In any case you can see that you’ll be dispatching the events right before committing the original transactional operations using EF DbContext SaveChanges(). That is why those events and their event-handlers still need to be running in-memory and as part of the same transaction. Other than that, if you were sending remote and asynchronous events (like integration events) but “SaveChanges()” fails, you would have inconsistent data between your multiple models, microservices or external systems.

You could use this approach for messaging (out-of-proc communication) only in the case where you are publishing/dispatching messages through some transactional artifact, like a transactional queue, so if your original .SaveChanges() fails you would take the event-message back from the transactional queue before it is processed by other microservices or external systems.
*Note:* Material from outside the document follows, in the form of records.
(** What the summary block and the error block add to the log. *)
Lemma main_parts parsed :
  exists st s,
    chain args cypressRun parsed = (st, s) /\
    log (main args cypressRun writeFileOk parsed) =
      log st ++
      [LogEnterSummary; LogSummary (resultSummary st); LogWriting;
       WriteFile (resultSummary st);
       if writeFileOk then LogWritten else ErrWriting] ++
      (if anyTestFailed st
       then [ErrSomeTestsFailed; LogExitTestFailures]
       else [LogFinished (repeatNtimes args)]) ++
      match s with
      | Fulfilled => []
      | Rejected e => ErrError e :: (if forceContinue args then [] else [LogExitError])
      end /\
    anyTestFailed (main args cypressRun writeFileOk parsed) = anyTestFailed st /\
    theHeap (main args cypressRun writeFileOk parsed) = theHeap st.
Proof.
  unfold main. destruct (chain args cypressRun parsed) as [st s].
  exists st, s. split; [done |].
  unfold finallyHandler, catchHandler.
  destruct writeFileOk, (anyTestFailed st) eqn:Hflag, s as [| e],
    (forceContinue args); simpl; rewrite ?Hflag; simpl;
    rewrite <- ?app_assoc; simpl; by repeat split.
Qed.

Lemma loopEvent_attempts (l : list Event) :
  Forall (fun e => loopEvent e = false) l -> attempts l = [] /\ completed l = [].
Proof.
  induction 1 as [| e l He _ [IH1 IH2]]; [done |].
  unfold attempts, completed in *. change (e :: l) with ([e] ++ l).
  rewrite !omap_app, IH1, IH2, !app_nil_r. by destruct e.
Qed.

(** Neither block calls Cypress. *)
Lemma main_attempts parsed :
  attempts (log (main args cypressRun writeFileOk parsed)) =
    attempts (log (fst (chain args cypressRun parsed))) /\
  completed (log (main args cypressRun writeFileOk parsed)) =
    completed (log (fst (chain args cypressRun parsed))).
Proof.
  destruct (main_parts parsed) as (st & s & Hc & Hlog & _). rewrite Hc. simpl.
  match type of Hlog with _ = _ ++ ?X => remember X as F eqn:EF end.
  assert (Forall (fun e => loopEvent e = false) F) as HF.
  { subst F. destruct writeFileOk, (anyTestFailed st), s, (forceContinue args);
      repeat constructor. }
  destruct (loopEvent_attempts _ HF) as [Ha Hcm].
  rewrite Hlog. unfold attempts, completed in *.
  by rewrite !omap_app, Ha, Hcm, !app_nil_r.
Qed.

(** The attempts of the loop are numbered in order from where it starts,
    and there are no more of them than configurations left. *)
Lemma mapSeriesFrom_attempts all n k items st :
  exists m, (m <= length items)%nat /\
    attempts (log (fst (mapSeriesFrom args cypressRun all n k items st))) =
    attempts (log st) ++ List.seq k m.
Proof.
  revert k st. induction items as [| c rest IH]; intros k st.
  - exists 0%nat. simpl. by rewrite app_nil_r.
  - cbn [mapSeriesFrom].
    change (theHeap (emit (LogAttempt (Z.of_nat k + 1) (Z.of_nat n)) st))
      with (theHeap st).
    destruct (cypressRun k (theHeap st) c) as [r | e].
    + destruct (onTestResults_log args all k n r
                  (emit (CypressRun k c (RunResolved r))
                     (emit (LogAttempt (Z.of_nat k + 1) (Z.of_nat n)) st)))
        as (l & L & Q).
      destruct (omap_quiet l Q) as (_ & _ & _ & La).
      destruct (onTestResults args all k n r _) as [st2 [| e]]; simpl in L.
      * destruct (IH (S k) st2) as (m & Hm & Hatt).
        exists (S m). split; [simpl; lia |].
        rewrite Hatt. unfold attempts in *. rewrite L, !omap_app, La. simpl.
        by rewrite !app_nil_r, <- app_assoc.
      * exists 1%nat. split; [simpl; lia |]. simpl.
        unfold attempts in *. rewrite L, !omap_app, La. simpl.
        by rewrite !app_nil_r.
    + exists 1%nat. split; [simpl; lia |]. simpl.
      unfold attempts. rewrite !omap_app. simpl. by rewrite !app_nil_r.
Qed.

End WholeRun.

Section LoopEvents.

Variable args : Args.
Variable cypressRun : nat -> heap -> nat -> RunOutcome.
Variable writeFileOk : bool.

(** The loop logs events of the loop only. *)
Lemma mapSeriesFrom_grows all n k items st :
  grows (fun e => loopEvent e = true) st
    (fst (mapSeriesFrom args cypressRun all n k items st)).
Proof.
  revert k st. induction items as [| c rest IH]; intros k st.
  - reflexivity.
  - cbn [mapSeriesFrom].
    set (st1 := emit (CypressRun k c (cypressRun k
                        (theHeap (emit (LogAttempt (Z.of_nat k + 1) (Z.of_nat n)) st)) c))
                  (emit (LogAttempt (Z.of_nat k + 1) (Z.of_nat n)) st)).
    assert (grows (fun e => loopEvent e = true) st st1) as H1.
    { eexists [_; _]. split; [unfold st1; simpl; by rewrite <- app_assoc |].
      by repeat constructor. }
    destruct (cypressRun k _ c) as [r | e]; [| exact H1].
    pose proof (onTestResults_grows args all k n r st1) as H2.
    destruct (onTestResults args all k n r st1) as [st2 [| e]]; simpl in *.
    + etransitivity; [exact H1 |]. etransitivity; [exact H2 | apply IH].
    + etransitivity; [exact H1 | exact H2].
Qed.

Lemma chain_loopEvents parsed :
  Forall (fun e => loopEvent e = true) (log (fst (chain args cypressRun parsed))).
Proof.
  unfold chain. destruct parsed as [h options | e]; [| constructor].
  destruct (buildAllRunOptions args options h) as [[all h'] |]; [| constructor].
  destruct (mapSeriesFrom_grows all (length all) 0 all (initial h')) as (l & L & Q).
  unfold mapSeries. by rewrite L.
Qed.

Lemma loopEvents_errors (l : list Event) :
  Forall (fun e => loopEvent e = true) l -> errors l = [] /\ LogExitError ∉ l.
Proof.
  induction 1 as [| e l He _ [IH1 IH2]].
  - split; [done |]. apply not_elem_of_nil.
  - split.
    + unfold errors in *. change (e :: l) with ([e] ++ l).
      rewrite omap_app, IH1, app_nil_r. by destruct e.
    + intros Hin. apply elem_of_cons in Hin as [<- | Hin]; [done | by apply IH2].
Qed.

End LoopEvents.

(** ** The count, the order of the attempts and the error block *)

(** X3.  The repeat count is never 0 ([-n 0] means one attempt), and with a
    negative [-n] the script builds no configuration and never calls
    Cypress: it prints and writes a summary of zeros and reports a
    successful finish. *)
Theorem negative_count_runs_nothing (args : Args)
    (cypressRun : nat -> heap -> nat -> RunOutcome) (writeFileOk : bool)
    (h : heap) (options : nat) :
  repeatNtimes args <> 0 /\
  (repeatNtimes args < 0 ->
   chain args cypressRun (ParseResolved h options) = (initial h, Fulfilled) /\
   log (main args cypressRun writeFileOk (ParseResolved h options)) =
     [ LogEnterSummary;
       LogSummary (summaryText (Num 0) (Num 0) (Num 0) (Num 0));
       LogWriting;
       WriteFile (summaryText (Num 0) (Num 0) (Num 0) (Num 0));
       if writeFileOk then LogWritten else ErrWriting;
       LogFinished (repeatNtimes args) ]).
Proof.
  split.
  - unfold repeatNtimes. destruct (arg_n args) as [z |]; [| done].
    destruct (z =? 0) eqn:E; [done |]. by apply Z.eqb_neq.
  - intros Hneg.
    assert (chain args cypressRun (ParseResolved h options) = (initial h, Fulfilled)) as Hc.
    { unfold chain, buildAllRunOptions.
      assert (Z.to_nat (repeatNtimes args) = 0%nat) as -> by lia. reflexivity. }
    split; [exact Hc |].
    destruct (main_parts args cypressRun writeFileOk (ParseResolved h options))
      as (st & s & Hc' & -> & _).
    rewrite Hc in Hc'. injection Hc' as <- <-. reflexivity.
Qed.

Lemma negative_count_runs_nothing_witness :
  repeatNtimes (mkArgs (Some (-2)) false false false) <> 0 /\
  chain (mkArgs (Some (-2)) false false false) alwaysFailing
    (ParseResolved sampleHeap sampleOptions) = (initial sampleHeap, Fulfilled) /\
  log (main (mkArgs (Some (-2)) false false false) alwaysFailing true
         (ParseResolved sampleHeap sampleOptions)) =
    [ LogEnterSummary;
      LogSummary (summaryText (Num 0) (Num 0) (Num 0) (Num 0));
      LogWriting;
      WriteFile (summaryText (Num 0) (Num 0) (Num 0) (Num 0));
      LogWritten;
      LogFinished (-2) ].
Proof.
  destruct (negative_count_runs_nothing (mkArgs (Some (-2)) false false false)
              alwaysFailing true sampleHeap sampleOptions) as [H0 Hneg].
  split; [exact H0 |]. apply Hneg. reflexivity.
Defined.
In any case, the beauty of this approach compared to regular domain events is that you can decoupled the raising of a domain event using Events.Add(), from dispatching to a handler.

Integration Events

Dealing with integration events is usually a different matter than using domain events within the same transaction. You might need to send asynchronous events to communicate and propagate changes from one original domain model (the original microservice or original bounded-context, for instance) to multiple subscribed microservices or even external subscribed applications.

Because of that asynchronous communication, you should not publish integration events until you are 100% sure that your original operation, the event, really happened in the past. That means it was persisted in a database or any durable system. If you don’t do that, you can end up with inconsistent information across multiple microservices, bounded-contexts or external applications.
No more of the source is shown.